WORK TASK: Within the records below is a range that opens at the line with "Lemma partial_nil v : partial_frame v []." and closes at the line with "partial_frame v b → read_frame". Return that range word for word, both ends included, and only that range.

☆ ☆ ☆ ☆ ☆

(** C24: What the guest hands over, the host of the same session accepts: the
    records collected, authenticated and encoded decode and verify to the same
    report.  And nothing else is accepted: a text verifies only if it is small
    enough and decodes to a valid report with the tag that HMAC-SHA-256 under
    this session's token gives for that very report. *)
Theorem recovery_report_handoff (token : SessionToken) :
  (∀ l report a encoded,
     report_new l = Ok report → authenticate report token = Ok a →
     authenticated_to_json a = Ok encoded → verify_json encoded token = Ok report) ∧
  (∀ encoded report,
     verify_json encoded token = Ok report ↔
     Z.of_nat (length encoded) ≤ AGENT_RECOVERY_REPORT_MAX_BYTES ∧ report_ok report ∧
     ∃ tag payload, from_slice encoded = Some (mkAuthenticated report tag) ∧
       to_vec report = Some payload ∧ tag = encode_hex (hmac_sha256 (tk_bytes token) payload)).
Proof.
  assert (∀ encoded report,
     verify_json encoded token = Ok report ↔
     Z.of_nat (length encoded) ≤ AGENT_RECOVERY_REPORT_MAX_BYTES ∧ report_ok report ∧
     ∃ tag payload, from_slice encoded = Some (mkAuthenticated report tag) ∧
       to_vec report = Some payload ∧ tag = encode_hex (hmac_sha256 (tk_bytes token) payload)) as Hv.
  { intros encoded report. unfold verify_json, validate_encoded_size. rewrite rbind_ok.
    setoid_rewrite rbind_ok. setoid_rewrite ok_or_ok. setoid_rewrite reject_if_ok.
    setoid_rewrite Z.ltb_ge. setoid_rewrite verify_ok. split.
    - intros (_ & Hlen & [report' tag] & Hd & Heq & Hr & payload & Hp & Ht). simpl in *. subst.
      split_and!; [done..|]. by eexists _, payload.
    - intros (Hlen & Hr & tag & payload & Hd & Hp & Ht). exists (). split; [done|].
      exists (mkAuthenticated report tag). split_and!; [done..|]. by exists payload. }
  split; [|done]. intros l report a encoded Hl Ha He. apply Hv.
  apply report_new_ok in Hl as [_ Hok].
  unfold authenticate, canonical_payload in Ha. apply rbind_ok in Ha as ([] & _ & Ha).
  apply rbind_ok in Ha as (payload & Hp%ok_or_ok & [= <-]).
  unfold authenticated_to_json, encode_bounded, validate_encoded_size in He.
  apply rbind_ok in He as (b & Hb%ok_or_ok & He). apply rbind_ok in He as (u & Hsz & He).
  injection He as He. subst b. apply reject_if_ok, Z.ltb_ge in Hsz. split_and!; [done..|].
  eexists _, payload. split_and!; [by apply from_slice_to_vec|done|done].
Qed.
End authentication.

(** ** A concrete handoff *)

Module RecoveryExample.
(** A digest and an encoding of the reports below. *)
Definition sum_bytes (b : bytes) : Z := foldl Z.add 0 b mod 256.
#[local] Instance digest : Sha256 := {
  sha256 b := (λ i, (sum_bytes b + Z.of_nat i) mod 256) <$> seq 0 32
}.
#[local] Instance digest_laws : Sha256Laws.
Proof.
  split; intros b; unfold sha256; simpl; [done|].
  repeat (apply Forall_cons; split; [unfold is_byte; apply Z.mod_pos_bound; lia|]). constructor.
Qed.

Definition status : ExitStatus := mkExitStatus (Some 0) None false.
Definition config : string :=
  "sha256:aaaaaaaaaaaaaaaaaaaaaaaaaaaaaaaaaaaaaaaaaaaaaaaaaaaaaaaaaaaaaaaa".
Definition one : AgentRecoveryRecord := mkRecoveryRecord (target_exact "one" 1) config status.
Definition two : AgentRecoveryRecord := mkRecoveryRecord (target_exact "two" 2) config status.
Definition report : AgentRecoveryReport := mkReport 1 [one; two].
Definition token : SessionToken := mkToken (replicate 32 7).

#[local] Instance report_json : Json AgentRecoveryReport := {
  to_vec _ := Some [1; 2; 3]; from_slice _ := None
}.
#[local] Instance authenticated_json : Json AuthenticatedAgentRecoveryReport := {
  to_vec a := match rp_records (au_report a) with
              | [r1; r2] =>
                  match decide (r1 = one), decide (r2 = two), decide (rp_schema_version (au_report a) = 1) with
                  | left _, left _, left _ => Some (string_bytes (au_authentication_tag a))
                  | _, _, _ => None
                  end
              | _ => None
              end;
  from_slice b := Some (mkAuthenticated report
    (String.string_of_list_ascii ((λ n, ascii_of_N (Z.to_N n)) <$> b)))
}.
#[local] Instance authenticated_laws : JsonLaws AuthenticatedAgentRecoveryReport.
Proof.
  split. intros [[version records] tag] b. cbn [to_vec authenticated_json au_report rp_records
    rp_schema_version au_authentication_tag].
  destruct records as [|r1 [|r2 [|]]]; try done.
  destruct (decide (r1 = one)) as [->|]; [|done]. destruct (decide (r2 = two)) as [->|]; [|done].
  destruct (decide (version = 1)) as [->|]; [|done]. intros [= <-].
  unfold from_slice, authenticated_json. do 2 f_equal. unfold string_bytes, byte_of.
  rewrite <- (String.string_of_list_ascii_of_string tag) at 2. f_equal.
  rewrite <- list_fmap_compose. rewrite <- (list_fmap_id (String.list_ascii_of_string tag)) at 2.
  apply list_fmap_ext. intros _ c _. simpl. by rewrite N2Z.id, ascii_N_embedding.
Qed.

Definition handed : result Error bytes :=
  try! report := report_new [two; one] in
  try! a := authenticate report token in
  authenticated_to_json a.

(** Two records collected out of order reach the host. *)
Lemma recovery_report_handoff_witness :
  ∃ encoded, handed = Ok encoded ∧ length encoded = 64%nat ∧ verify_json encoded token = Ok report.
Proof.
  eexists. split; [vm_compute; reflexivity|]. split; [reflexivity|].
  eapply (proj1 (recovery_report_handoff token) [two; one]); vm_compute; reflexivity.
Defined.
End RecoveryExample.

☆ ☆ ☆ ☆ ☆

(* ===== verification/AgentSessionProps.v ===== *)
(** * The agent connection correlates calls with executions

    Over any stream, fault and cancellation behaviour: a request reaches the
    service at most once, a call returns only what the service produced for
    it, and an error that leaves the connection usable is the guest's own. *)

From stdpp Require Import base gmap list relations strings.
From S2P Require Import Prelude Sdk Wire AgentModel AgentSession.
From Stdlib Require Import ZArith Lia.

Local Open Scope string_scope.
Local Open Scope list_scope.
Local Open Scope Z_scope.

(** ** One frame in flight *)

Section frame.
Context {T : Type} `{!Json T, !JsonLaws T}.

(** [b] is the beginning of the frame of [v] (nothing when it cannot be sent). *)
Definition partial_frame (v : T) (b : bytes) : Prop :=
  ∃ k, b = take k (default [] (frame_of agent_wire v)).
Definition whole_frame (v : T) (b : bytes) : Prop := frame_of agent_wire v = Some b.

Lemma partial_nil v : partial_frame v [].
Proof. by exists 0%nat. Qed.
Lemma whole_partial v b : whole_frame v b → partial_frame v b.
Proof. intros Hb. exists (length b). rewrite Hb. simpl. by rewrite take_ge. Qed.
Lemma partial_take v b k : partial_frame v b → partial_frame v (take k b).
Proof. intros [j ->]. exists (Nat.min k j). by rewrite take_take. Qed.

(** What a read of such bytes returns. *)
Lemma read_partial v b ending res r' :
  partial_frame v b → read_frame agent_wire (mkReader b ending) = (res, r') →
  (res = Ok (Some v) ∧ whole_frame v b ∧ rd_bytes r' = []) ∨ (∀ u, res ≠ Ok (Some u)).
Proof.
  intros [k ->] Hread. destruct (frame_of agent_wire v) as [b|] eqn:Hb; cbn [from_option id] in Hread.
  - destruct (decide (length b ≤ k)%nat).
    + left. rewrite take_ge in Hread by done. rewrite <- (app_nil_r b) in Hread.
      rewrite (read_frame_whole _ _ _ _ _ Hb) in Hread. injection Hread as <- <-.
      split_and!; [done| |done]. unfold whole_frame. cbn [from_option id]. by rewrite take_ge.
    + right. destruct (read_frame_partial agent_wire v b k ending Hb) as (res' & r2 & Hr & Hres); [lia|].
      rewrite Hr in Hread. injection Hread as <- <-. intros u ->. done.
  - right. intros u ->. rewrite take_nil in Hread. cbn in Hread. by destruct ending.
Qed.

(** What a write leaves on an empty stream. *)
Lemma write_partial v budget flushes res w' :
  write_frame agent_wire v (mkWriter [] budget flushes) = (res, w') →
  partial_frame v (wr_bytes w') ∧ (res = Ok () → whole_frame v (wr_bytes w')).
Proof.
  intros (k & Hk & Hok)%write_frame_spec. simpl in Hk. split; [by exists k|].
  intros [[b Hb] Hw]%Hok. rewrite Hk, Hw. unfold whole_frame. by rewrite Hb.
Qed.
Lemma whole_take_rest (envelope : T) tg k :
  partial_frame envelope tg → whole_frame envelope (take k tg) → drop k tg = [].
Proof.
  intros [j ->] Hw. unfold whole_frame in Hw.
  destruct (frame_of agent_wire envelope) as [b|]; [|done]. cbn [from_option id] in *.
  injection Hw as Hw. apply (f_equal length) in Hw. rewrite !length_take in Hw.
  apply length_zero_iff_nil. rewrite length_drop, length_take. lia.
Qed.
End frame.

☆ ☆ ☆ ☆ ☆

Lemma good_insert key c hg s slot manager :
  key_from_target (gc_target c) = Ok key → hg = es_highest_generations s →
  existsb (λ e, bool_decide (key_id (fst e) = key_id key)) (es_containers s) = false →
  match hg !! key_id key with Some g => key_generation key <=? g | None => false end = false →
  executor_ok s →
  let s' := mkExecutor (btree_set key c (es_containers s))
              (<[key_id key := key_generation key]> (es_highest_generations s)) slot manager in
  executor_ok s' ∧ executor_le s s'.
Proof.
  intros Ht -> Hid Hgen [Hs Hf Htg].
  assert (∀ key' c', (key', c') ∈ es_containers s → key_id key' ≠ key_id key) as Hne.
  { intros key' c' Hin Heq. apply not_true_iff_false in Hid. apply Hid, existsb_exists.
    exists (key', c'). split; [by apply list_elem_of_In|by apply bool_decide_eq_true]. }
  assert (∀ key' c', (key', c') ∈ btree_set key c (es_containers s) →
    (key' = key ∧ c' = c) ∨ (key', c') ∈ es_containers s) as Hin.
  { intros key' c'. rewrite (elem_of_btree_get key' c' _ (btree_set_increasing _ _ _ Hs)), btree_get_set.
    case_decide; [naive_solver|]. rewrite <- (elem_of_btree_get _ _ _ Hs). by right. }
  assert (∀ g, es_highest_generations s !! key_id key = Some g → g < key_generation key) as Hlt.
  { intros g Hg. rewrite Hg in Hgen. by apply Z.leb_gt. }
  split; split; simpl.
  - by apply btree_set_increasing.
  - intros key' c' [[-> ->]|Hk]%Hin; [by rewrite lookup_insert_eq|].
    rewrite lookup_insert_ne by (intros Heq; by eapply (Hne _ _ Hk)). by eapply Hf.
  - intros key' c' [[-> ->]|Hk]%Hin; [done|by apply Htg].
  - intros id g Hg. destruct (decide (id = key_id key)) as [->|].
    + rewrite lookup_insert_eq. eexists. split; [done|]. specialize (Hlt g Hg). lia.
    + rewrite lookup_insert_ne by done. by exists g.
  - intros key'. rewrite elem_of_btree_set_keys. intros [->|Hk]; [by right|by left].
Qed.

☆ ☆ ☆ ☆ ☆

EXERCISE ANSWER:
Lemma partial_nil v : partial_frame v [].
Proof. by exists 0%nat. Qed.
Lemma whole_partial v b : whole_frame v b → partial_frame v b.
Proof. intros Hb. exists (length b). rewrite Hb. simpl. by rewrite take_ge. Qed.
Lemma partial_take v b k : partial_frame v b → partial_frame v (take k b).
Proof. intros [j ->]. exists (Nat.min k j). by rewrite take_take. Qed.

(** What a read of such bytes returns. *)
Lemma read_partial v b ending res r' :
  partial_frame v b → read_frame agent_wire (mkReader b ending) = (res, r') →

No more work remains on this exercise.